**Data for this exercise**:
(* ===== verification/Client.v ===== *)
(** * The client program ([client.cc]) *)

From S2P Require Import Prelude Librpma Effects.

(** ** The data it writes to the replica *)

(** [char data[]] of [main]; [strlen(data)] is its length. *)
Definition data : bytes :=
  str "abcdefghijklmnopqrstuvwxyzABCDEFGHIJKLMNOPQRSTUVWXYZ1234567890-" ++ [x0a].

(** The size of the region: one GiB. *)
Definition mr_size : Z := 1024 * 1024 * 1024.

(** Conversion to [int]. *)
Definition to_int (x : Z) : Z := (x + 2 ^ 31) mod 2 ^ 32 - 2 ^ 31.

(** [for (int i = 0; i < mr_size; i += data_size) memcpy(mr_ptr + i, data, data_size);]
    on the region's memory, at most [fuel] turns; the result says whether the loop
    has ended.  The comparison converts [i] to [size_t]. *)
Fixpoint fill_loop (fuel : nat) (size i : Z) : M bytes bool :=
  match fuel with
  | 0%nat => mret false
  | S fuel =>
      if u64 i <? size then
        mem ← get;
        mem' ← of_option OutOfBounds (memcpy_at (Z.to_nat i) data mem);
        modify (fun _ => mem');;
        fill_loop fuel size (to_int (u64 (i + blen data)))
      else mret true
  end.

(** ** Lemmas *)

Lemma blen_data : blen data = 64.
Proof. reflexivity. Qed.

Lemma to_int_small x : 0 <= x < 2 ^ 31 -> to_int (u64 x) = x.
Proof.
  intros H. unfold to_int, u64. rewrite (Z.mod_small x) by lia.
  rewrite Z.mod_small by lia. lia.
Qed.

(** The region with its first [k] pieces written. *)
Definition pieces (k : nat) : bytes := concat (replicate k data).

Lemma length_pieces k : length (pieces k) = (64 * k)%nat.
Proof.
  unfold pieces. induction k as [|k IH]; [done|]. simpl. change (length data) with 64%nat in *.
  rewrite IH. lia.
Qed.

Lemma pieces_snoc k : pieces (S k) = pieces k ++ data.
Proof.
  unfold pieces. induction k as [|k IH]; [reflexivity|].
  change (replicate (S (S k)) data) with (data :: replicate (S k) data).
  transitivity (data ++ (concat (replicate k data) ++ data)); [by rewrite <-IH|].
  by rewrite app_assoc.
Qed.

(** One turn writes the next piece. *)
Lemma write_piece k rest :
  (64 <= length rest)%nat ->
  memcpy_at (64 * k) data (pieces k ++ rest) = Some (pieces (S k) ++ drop 64 rest).
Proof.
  intros Hr. unfold memcpy_at. change (length data) with 64%nat.
  rewrite decide_True by (rewrite length_app, length_pieces; lia). f_equal.
  rewrite take_app_length' by (by rewrite length_pieces).
  rewrite drop_app, drop_ge by (rewrite length_pieces; lia).
  rewrite length_pieces, pieces_snoc, <-app_assoc. by replace (64 * k + 64 - 64 * k)%nat with 64%nat by lia.
Qed.

Lemma fill_loop_from n k rest t :
  64 * Z.of_nat (k + n) < 2 ^ 31 -> length rest = (64 * n)%nat ->
  wp (fill_loop (S n) (64 * Z.of_nat (k + n)) (64 * Z.of_nat k))
    (fun o mem t' => o = Ret true /\ mem = pieces (k + n) /\ t' = t) (pieces k ++ rest) t.
Proof.
  revert k rest. induction n as [|n IH]; intros k rest Hmax Hrest; simpl.
  - unfold u64. rewrite Z.mod_small by lia. rewrite (proj2 (Z.ltb_ge _ _)) by lia. wp_step.
    destruct rest; [|done]. by rewrite app_nil_r, Nat.add_0_r.
  - unfold u64 at 1. rewrite Z.mod_small by lia. rewrite (proj2 (Z.ltb_lt _ _)) by lia.
    do 3 wp_step. apply wp_of_option.
    replace (Z.to_nat (64 * Z.of_nat k)) with (64 * k)%nat by lia.
    rewrite write_piece by lia. do 2 wp_step. rewrite blen_data, to_int_small by lia.
    replace (64 * Z.of_nat k + 64) with (64 * Z.of_nat (S k)) by lia.
    replace (k + S n)%nat with (S k + n)%nat in * by lia.
    apply IH; [lia|]. rewrite length_drop. lia.
Qed.

(** ** Properties *)

(** C28: the loop that prepares the client's data ends, stays inside the region and
    fills it completely with copies of the text, for every region that is a whole
    number of copies below two GiB; the client's region of one GiB is one. *)
Theorem fill_loop_fills n mem t :
  64 * Z.of_nat n < 2 ^ 31 -> blen mem = 64 * Z.of_nat n ->
  wp (fill_loop (S n) (64 * Z.of_nat n) 0)
    (fun o mem' t' => o = Ret true /\ mem' = concat (replicate n data) /\ t' = t) mem t /\
  64 * 2 ^ 24 = mr_size.
Proof.
  intros Hmax Hlen. split; [|reflexivity].
  apply (fill_loop_from n 0 mem t); [done|]. unfold blen in Hlen. lia.
Qed.

Lemma fill_loop_fills_witness :
  wp (fill_loop 3 128 0)
    (fun o mem' t' => o = Ret true /\ mem' = data ++ data ++ [] /\ t' = [])
    (replicate 128 x00) [].
Proof. apply (fill_loop_fills 2 (replicate 128 x00) []); reflexivity. Defined.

**What is needed**: Please set down all the data word for word.

**Reply to the exercise**:
(* ===== verification/Client.v ===== *)
(** * The client program ([client.cc]) *)

From S2P Require Import Prelude Librpma Effects.

(** ** The data it writes to the replica *)

(** [char data[]] of [main]; [strlen(data)] is its length. *)
Definition data : bytes :=
  str "abcdefghijklmnopqrstuvwxyzABCDEFGHIJKLMNOPQRSTUVWXYZ1234567890-" ++ [x0a].

(** The size of the region: one GiB. *)
Definition mr_size : Z := 1024 * 1024 * 1024.

(** Conversion to [int]. *)
Definition to_int (x : Z) : Z := (x + 2 ^ 31) mod 2 ^ 32 - 2 ^ 31.

(** [for (int i = 0; i < mr_size; i += data_size) memcpy(mr_ptr + i, data, data_size);]
    on the region's memory, at most [fuel] turns; the result says whether the loop
    has ended.  The comparison converts [i] to [size_t]. *)
Fixpoint fill_loop (fuel : nat) (size i : Z) : M bytes bool :=
  match fuel with
  | 0%nat => mret false
  | S fuel =>
      if u64 i <? size then
        mem ← get;
        mem' ← of_option OutOfBounds (memcpy_at (Z.to_nat i) data mem);
        modify (fun _ => mem');;
        fill_loop fuel size (to_int (u64 (i + blen data)))
      else mret true
  end.

(** ** Lemmas *)

Lemma blen_data : blen data = 64.
Proof. reflexivity. Qed.

Lemma to_int_small x : 0 <= x < 2 ^ 31 -> to_int (u64 x) = x.
Proof.
  intros H. unfold to_int, u64. rewrite (Z.mod_small x) by lia.
  rewrite Z.mod_small by lia. lia.
Qed.

(** The region with its first [k] pieces written. *)
Definition pieces (k : nat) : bytes := concat (replicate k data).

Lemma length_pieces k : length (pieces k) = (64 * k)%nat.
Proof.
  unfold pieces. induction k as [|k IH]; [done|]. simpl. change (length data) with 64%nat in *.
  rewrite IH. lia.
Qed.

Lemma pieces_snoc k : pieces (S k) = pieces k ++ data.
Proof.
  unfold pieces. induction k as [|k IH]; [reflexivity|].
  change (replicate (S (S k)) data) with (data :: replicate (S k) data).
  transitivity (data ++ (concat (replicate k data) ++ data)); [by rewrite <-IH|].
  by rewrite app_assoc.
Qed.

(** One turn writes the next piece. *)
Lemma write_piece k rest :
  (64 <= length rest)%nat ->
  memcpy_at (64 * k) data (pieces k ++ rest) = Some (pieces (S k) ++ drop 64 rest).
Proof.
  intros Hr. unfold memcpy_at. change (length data) with 64%nat.
  rewrite decide_True by (rewrite length_app, length_pieces; lia). f_equal.
  rewrite take_app_length' by (by rewrite length_pieces).
  rewrite drop_app, drop_ge by (rewrite length_pieces; lia).
  rewrite length_pieces, pieces_snoc, <-app_assoc. by replace (64 * k + 64 - 64 * k)%nat with 64%nat by lia.
Qed.

Lemma fill_loop_from n k rest t :
  64 * Z.of_nat (k + n) < 2 ^ 31 -> length rest = (64 * n)%nat ->
  wp (fill_loop (S n) (64 * Z.of_nat (k + n)) (64 * Z.of_nat k))
    (fun o mem t' => o = Ret true /\ mem = pieces (k + n) /\ t' = t) (pieces k ++ rest) t.
Proof.
  revert k rest. induction n as [|n IH]; intros k rest Hmax Hrest; simpl.
  - unfold u64. rewrite Z.mod_small by lia. rewrite (proj2 (Z.ltb_ge _ _)) by lia. wp_step.
    destruct rest; [|done]. by rewrite app_nil_r, Nat.add_0_r.
  - unfold u64 at 1. rewrite Z.mod_small by lia. rewrite (proj2 (Z.ltb_lt _ _)) by lia.
    do 3 wp_step. apply wp_of_option.
    replace (Z.to_nat (64 * Z.of_nat k)) with (64 * k)%nat by lia.
    rewrite write_piece by lia. do 2 wp_step. rewrite blen_data, to_int_small by lia.
    replace (64 * Z.of_nat k + 64) with (64 * Z.of_nat (S k)) by lia.
    replace (k + S n)%nat with (S k + n)%nat in * by lia.
    apply IH; [lia|]. rewrite length_drop. lia.
Qed.

(** ** Properties *)

(** C28: the loop that prepares the client's data ends, stays inside the region and
    fills it completely with copies of the text, for every region that is a whole
    number of copies below two GiB; the client's region of one GiB is one. *)
Theorem fill_loop_fills n mem t :
  64 * Z.of_nat n < 2 ^ 31 -> blen mem = 64 * Z.of_nat n ->
  wp (fill_loop (S n) (64 * Z.of_nat n) 0)
    (fun o mem' t' => o = Ret true /\ mem' = concat (replicate n data) /\ t' = t) mem t /\
  64 * 2 ^ 24 = mr_size.
Proof.
  intros Hmax Hlen. split; [|reflexivity].
  apply (fill_loop_from n 0 mem t); [done|]. unfold blen in Hlen. lia.
Qed.

Lemma fill_loop_fills_witness :
  wp (fill_loop 3 128 0)
    (fun o mem' t' => o = Ret true /\ mem' = data ++ data ++ [] /\ t' = [])
    (replicate 128 x00) [].
Proof. apply (fill_loop_fills 2 (replicate 128 x00) []); reflexivity. Defined.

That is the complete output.